━━━ DATA PROVIDED ━━━

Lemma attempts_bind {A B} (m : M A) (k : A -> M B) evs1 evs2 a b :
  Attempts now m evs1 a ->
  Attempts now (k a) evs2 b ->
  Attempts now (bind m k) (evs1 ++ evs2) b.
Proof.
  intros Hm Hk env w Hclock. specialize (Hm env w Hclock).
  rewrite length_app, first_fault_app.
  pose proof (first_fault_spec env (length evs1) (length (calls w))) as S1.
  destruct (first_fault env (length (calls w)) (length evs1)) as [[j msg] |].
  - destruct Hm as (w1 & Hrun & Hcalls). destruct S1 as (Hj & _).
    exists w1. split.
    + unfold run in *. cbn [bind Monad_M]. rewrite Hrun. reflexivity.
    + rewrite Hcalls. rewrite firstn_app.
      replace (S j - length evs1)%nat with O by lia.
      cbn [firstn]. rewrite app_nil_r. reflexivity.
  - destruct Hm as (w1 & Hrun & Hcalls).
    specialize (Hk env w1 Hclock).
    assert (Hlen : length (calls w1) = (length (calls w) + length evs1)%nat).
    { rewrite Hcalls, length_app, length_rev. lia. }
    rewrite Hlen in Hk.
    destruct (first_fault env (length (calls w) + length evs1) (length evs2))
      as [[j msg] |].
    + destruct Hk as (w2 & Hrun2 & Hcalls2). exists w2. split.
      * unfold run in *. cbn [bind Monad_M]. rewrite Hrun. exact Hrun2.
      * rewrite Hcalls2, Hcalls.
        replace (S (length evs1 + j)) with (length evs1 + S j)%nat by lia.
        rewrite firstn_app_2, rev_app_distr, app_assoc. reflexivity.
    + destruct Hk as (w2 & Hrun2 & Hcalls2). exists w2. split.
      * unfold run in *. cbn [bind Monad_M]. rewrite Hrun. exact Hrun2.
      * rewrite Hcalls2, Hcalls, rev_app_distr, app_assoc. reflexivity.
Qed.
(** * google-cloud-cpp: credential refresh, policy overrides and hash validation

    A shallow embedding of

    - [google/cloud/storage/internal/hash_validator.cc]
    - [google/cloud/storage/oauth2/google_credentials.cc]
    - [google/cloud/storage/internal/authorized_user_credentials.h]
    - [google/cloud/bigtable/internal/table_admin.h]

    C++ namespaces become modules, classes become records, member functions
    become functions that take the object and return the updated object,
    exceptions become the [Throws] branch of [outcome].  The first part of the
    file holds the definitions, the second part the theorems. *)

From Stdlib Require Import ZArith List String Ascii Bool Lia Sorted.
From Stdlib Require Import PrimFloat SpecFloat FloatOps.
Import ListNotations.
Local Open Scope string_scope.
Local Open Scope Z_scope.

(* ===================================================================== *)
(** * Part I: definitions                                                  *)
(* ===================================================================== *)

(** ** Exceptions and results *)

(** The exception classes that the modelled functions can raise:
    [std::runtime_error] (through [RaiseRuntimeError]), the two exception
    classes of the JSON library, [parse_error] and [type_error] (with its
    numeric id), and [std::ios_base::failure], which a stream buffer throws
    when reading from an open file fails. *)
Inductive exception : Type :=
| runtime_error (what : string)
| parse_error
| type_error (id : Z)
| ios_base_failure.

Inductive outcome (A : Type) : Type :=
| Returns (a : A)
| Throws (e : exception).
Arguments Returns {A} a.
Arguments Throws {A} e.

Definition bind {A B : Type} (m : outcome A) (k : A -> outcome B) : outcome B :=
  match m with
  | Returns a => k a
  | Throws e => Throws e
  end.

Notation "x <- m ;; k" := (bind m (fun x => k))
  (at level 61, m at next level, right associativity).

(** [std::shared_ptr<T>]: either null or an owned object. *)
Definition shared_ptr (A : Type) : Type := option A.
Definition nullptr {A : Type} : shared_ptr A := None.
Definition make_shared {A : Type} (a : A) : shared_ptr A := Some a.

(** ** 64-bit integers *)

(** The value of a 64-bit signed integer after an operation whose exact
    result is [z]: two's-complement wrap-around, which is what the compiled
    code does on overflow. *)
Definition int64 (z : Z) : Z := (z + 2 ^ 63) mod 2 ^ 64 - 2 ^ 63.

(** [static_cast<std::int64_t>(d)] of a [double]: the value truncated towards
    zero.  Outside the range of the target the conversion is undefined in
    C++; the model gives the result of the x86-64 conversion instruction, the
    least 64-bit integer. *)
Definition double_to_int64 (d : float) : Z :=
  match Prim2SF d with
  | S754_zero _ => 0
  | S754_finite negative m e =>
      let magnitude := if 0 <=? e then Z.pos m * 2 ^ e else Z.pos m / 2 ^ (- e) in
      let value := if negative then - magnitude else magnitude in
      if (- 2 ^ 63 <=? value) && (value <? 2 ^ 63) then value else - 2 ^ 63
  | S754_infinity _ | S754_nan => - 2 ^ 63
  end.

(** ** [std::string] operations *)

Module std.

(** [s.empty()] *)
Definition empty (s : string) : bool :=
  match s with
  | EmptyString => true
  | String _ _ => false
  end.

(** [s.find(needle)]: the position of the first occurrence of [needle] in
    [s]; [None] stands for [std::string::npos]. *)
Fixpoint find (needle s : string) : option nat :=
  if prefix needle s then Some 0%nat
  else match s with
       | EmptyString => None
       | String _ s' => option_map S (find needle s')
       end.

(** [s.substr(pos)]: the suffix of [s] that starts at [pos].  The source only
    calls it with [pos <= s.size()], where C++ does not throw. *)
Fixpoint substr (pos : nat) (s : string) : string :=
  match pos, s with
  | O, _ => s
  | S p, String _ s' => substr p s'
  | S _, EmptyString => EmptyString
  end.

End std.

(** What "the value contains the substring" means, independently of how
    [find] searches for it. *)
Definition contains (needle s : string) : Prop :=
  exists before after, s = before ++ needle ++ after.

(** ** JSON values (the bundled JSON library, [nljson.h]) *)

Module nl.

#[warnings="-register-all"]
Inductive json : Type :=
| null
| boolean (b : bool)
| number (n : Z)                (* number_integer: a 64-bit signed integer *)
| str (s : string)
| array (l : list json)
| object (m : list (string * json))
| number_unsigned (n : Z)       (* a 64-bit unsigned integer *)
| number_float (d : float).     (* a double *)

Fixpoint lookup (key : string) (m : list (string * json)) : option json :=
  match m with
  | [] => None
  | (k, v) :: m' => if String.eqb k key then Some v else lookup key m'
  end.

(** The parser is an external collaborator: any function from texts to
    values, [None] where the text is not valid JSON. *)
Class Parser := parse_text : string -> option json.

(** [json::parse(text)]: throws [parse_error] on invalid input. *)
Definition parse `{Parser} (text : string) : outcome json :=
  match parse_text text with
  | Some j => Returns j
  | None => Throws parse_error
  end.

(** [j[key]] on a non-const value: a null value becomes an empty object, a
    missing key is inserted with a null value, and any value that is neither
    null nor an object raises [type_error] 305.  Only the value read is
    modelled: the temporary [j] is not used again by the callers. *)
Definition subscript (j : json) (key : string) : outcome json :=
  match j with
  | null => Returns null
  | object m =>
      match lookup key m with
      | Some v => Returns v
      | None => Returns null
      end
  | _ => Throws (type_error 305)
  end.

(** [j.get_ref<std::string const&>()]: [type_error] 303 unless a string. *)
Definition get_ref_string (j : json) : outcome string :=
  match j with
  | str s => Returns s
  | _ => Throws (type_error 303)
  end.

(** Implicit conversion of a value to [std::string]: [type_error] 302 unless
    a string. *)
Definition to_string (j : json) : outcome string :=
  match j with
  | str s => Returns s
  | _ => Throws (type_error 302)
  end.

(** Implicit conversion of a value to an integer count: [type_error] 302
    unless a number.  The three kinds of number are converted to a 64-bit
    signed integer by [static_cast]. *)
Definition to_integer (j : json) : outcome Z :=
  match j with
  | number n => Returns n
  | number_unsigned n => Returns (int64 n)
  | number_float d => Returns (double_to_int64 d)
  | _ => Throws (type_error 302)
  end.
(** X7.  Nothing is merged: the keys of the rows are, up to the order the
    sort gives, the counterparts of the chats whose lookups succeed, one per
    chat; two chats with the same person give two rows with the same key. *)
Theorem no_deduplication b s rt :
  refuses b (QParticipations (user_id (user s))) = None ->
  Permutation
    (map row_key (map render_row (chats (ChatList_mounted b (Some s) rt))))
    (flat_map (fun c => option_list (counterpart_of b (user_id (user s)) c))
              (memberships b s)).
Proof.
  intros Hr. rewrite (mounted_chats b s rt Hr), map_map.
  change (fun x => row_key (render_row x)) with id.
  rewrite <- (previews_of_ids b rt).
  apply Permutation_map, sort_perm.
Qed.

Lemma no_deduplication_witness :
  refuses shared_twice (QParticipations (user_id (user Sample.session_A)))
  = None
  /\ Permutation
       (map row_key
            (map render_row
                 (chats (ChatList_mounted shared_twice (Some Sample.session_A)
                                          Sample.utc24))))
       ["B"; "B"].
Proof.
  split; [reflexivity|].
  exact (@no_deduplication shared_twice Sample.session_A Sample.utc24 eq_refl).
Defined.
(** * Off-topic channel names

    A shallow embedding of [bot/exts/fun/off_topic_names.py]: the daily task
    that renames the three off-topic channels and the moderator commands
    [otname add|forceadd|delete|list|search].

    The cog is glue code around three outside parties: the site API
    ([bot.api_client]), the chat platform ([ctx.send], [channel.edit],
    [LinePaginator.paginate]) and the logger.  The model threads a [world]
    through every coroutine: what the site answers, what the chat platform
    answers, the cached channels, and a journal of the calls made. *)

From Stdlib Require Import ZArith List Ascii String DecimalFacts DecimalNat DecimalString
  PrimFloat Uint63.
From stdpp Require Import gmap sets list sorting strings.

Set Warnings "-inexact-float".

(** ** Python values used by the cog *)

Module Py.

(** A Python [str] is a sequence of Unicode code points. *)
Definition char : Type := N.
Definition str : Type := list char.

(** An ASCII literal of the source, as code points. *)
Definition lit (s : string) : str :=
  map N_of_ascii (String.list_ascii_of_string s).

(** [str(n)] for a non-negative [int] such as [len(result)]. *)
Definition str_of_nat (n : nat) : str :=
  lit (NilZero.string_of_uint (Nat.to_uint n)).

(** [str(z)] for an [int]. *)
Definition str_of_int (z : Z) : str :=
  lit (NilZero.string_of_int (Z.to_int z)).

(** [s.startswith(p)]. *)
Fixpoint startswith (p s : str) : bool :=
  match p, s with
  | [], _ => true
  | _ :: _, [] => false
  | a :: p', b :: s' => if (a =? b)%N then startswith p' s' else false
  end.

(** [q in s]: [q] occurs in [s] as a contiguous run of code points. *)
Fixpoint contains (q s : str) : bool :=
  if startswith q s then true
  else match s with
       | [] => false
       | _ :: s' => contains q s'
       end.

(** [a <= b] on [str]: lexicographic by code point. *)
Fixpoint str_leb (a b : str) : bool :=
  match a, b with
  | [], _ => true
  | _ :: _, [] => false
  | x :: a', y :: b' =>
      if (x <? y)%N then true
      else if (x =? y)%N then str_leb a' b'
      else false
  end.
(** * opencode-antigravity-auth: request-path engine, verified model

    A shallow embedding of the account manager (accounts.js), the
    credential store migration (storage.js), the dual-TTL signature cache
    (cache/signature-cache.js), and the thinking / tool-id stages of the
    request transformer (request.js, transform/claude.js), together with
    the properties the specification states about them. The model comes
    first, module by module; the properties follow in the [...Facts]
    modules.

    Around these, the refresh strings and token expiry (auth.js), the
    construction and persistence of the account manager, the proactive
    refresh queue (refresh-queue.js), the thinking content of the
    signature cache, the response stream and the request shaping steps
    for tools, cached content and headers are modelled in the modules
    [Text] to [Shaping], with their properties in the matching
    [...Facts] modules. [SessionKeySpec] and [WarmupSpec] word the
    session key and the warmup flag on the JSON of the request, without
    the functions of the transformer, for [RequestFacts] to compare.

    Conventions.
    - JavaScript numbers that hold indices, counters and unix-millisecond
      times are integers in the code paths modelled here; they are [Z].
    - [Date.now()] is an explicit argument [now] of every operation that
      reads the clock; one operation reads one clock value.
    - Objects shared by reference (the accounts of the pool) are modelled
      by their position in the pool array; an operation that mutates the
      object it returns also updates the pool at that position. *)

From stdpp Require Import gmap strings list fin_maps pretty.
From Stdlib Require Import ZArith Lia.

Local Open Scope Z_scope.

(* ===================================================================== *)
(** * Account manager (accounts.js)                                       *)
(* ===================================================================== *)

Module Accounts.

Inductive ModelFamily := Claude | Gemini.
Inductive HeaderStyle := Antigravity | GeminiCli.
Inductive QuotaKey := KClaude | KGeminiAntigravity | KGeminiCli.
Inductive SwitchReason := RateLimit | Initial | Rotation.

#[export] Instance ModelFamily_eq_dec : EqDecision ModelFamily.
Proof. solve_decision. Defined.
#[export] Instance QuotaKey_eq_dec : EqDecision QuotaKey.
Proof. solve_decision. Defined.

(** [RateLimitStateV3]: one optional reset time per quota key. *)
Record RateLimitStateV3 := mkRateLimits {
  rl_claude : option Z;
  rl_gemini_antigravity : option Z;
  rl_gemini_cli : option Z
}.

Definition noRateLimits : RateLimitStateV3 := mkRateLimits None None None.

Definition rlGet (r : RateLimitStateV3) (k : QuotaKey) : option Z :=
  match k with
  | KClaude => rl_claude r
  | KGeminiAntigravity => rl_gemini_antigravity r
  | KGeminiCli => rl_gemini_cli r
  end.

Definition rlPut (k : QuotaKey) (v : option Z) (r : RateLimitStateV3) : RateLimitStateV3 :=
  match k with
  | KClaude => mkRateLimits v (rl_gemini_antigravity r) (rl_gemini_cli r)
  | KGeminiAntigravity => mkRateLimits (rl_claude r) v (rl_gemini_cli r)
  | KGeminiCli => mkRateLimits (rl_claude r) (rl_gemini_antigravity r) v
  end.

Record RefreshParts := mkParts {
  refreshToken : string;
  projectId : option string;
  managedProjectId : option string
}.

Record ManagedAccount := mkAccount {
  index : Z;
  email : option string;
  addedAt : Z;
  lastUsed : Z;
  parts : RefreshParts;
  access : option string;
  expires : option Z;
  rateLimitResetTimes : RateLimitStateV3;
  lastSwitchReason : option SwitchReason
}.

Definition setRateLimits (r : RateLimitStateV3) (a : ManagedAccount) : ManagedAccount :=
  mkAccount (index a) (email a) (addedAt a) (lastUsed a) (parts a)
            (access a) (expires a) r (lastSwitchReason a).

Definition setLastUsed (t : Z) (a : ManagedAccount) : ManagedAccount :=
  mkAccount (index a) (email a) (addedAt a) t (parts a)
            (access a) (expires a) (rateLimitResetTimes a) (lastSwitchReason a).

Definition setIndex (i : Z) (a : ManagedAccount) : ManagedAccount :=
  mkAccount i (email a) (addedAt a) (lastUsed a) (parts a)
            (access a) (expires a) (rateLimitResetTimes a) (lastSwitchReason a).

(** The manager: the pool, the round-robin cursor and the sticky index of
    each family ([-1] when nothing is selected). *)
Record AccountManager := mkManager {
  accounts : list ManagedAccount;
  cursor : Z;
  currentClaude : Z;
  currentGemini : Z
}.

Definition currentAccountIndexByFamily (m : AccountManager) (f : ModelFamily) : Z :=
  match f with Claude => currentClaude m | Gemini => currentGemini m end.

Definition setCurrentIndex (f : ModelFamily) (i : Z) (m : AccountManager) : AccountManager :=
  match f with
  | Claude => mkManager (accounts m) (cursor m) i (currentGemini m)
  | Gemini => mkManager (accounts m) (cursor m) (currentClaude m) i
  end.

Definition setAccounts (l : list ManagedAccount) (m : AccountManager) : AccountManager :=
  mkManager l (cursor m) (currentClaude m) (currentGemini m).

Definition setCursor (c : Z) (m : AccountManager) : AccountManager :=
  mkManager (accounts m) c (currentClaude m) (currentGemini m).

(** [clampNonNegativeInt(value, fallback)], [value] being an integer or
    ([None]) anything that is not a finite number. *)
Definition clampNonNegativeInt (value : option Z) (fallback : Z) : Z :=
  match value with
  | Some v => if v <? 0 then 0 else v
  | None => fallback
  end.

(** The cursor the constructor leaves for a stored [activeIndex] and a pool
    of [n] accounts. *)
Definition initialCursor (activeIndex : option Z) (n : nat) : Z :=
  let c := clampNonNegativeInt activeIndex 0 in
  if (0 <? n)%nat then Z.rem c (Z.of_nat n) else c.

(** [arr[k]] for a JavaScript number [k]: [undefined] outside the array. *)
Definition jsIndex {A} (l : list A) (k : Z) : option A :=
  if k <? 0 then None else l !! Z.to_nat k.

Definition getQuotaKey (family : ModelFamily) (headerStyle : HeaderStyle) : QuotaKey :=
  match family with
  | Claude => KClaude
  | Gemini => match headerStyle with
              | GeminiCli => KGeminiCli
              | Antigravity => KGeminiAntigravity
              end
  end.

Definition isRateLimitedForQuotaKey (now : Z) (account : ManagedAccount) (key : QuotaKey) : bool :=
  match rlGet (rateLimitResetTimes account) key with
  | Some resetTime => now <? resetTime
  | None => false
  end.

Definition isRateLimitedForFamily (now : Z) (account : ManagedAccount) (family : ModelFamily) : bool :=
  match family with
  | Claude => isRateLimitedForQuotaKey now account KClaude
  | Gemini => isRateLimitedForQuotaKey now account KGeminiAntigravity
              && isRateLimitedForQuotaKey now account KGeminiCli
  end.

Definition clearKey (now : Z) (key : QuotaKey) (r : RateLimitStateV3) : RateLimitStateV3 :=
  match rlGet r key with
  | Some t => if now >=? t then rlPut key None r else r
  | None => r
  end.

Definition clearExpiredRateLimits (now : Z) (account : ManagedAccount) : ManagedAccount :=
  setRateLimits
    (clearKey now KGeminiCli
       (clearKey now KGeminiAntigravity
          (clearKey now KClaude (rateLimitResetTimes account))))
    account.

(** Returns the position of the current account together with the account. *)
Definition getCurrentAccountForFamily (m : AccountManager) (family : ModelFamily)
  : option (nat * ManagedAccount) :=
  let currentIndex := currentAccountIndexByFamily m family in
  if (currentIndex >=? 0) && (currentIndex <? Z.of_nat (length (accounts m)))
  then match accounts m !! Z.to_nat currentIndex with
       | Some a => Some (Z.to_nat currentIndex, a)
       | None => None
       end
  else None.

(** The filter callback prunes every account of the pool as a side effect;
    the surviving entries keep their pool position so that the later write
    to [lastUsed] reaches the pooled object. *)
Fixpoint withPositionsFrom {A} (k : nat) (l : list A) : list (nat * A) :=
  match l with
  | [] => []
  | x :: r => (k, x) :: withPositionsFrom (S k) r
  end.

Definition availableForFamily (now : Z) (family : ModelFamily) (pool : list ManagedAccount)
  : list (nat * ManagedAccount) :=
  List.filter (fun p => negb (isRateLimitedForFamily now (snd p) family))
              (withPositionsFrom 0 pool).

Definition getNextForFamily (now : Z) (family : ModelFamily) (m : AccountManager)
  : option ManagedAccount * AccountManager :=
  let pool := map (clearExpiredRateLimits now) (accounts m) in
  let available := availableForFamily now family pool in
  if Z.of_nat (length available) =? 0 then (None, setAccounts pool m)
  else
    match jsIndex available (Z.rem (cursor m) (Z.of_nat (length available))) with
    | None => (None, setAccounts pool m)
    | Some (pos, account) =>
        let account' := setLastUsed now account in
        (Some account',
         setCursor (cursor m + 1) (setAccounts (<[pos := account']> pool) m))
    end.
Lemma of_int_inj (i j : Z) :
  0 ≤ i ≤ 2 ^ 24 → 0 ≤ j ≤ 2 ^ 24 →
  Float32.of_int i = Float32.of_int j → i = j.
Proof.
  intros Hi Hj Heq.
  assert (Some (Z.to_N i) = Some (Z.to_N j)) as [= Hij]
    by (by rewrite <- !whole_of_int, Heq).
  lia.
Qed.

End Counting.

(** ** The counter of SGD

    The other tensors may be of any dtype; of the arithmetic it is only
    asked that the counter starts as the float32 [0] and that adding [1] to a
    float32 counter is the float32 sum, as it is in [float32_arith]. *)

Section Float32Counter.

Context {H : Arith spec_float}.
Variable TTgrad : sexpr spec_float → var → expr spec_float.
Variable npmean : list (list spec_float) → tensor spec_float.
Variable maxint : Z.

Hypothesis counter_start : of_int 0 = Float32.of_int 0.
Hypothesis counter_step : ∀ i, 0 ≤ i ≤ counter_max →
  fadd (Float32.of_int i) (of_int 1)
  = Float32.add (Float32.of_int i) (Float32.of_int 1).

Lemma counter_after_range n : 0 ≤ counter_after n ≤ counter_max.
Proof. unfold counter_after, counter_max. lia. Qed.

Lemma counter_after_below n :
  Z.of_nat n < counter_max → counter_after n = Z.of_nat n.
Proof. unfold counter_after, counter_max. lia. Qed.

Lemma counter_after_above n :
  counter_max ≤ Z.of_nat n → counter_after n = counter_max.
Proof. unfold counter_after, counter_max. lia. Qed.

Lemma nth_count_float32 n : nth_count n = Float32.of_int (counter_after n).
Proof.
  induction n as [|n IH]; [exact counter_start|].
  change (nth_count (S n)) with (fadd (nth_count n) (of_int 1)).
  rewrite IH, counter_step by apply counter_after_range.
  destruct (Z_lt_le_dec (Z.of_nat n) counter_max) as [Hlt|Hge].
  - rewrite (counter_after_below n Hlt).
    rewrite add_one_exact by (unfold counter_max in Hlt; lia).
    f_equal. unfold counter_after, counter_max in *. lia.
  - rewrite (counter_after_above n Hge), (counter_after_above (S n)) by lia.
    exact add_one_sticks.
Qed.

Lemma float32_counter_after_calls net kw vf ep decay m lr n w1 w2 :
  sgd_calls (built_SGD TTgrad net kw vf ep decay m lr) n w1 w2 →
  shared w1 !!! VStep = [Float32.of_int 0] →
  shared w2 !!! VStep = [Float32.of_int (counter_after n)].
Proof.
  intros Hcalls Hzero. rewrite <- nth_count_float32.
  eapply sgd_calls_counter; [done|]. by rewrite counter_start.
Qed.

━━━

▸ **INSTRUCTIONS FOR THE TASK**
Lines in the data that hold "gives" must be located and copied.

▸ **EXERCISE ANSWER**
    C++; the model gives the result of the x86-64 conversion instruction, the
    sort gives, the counterparts of the chats whose lookups succeed, one per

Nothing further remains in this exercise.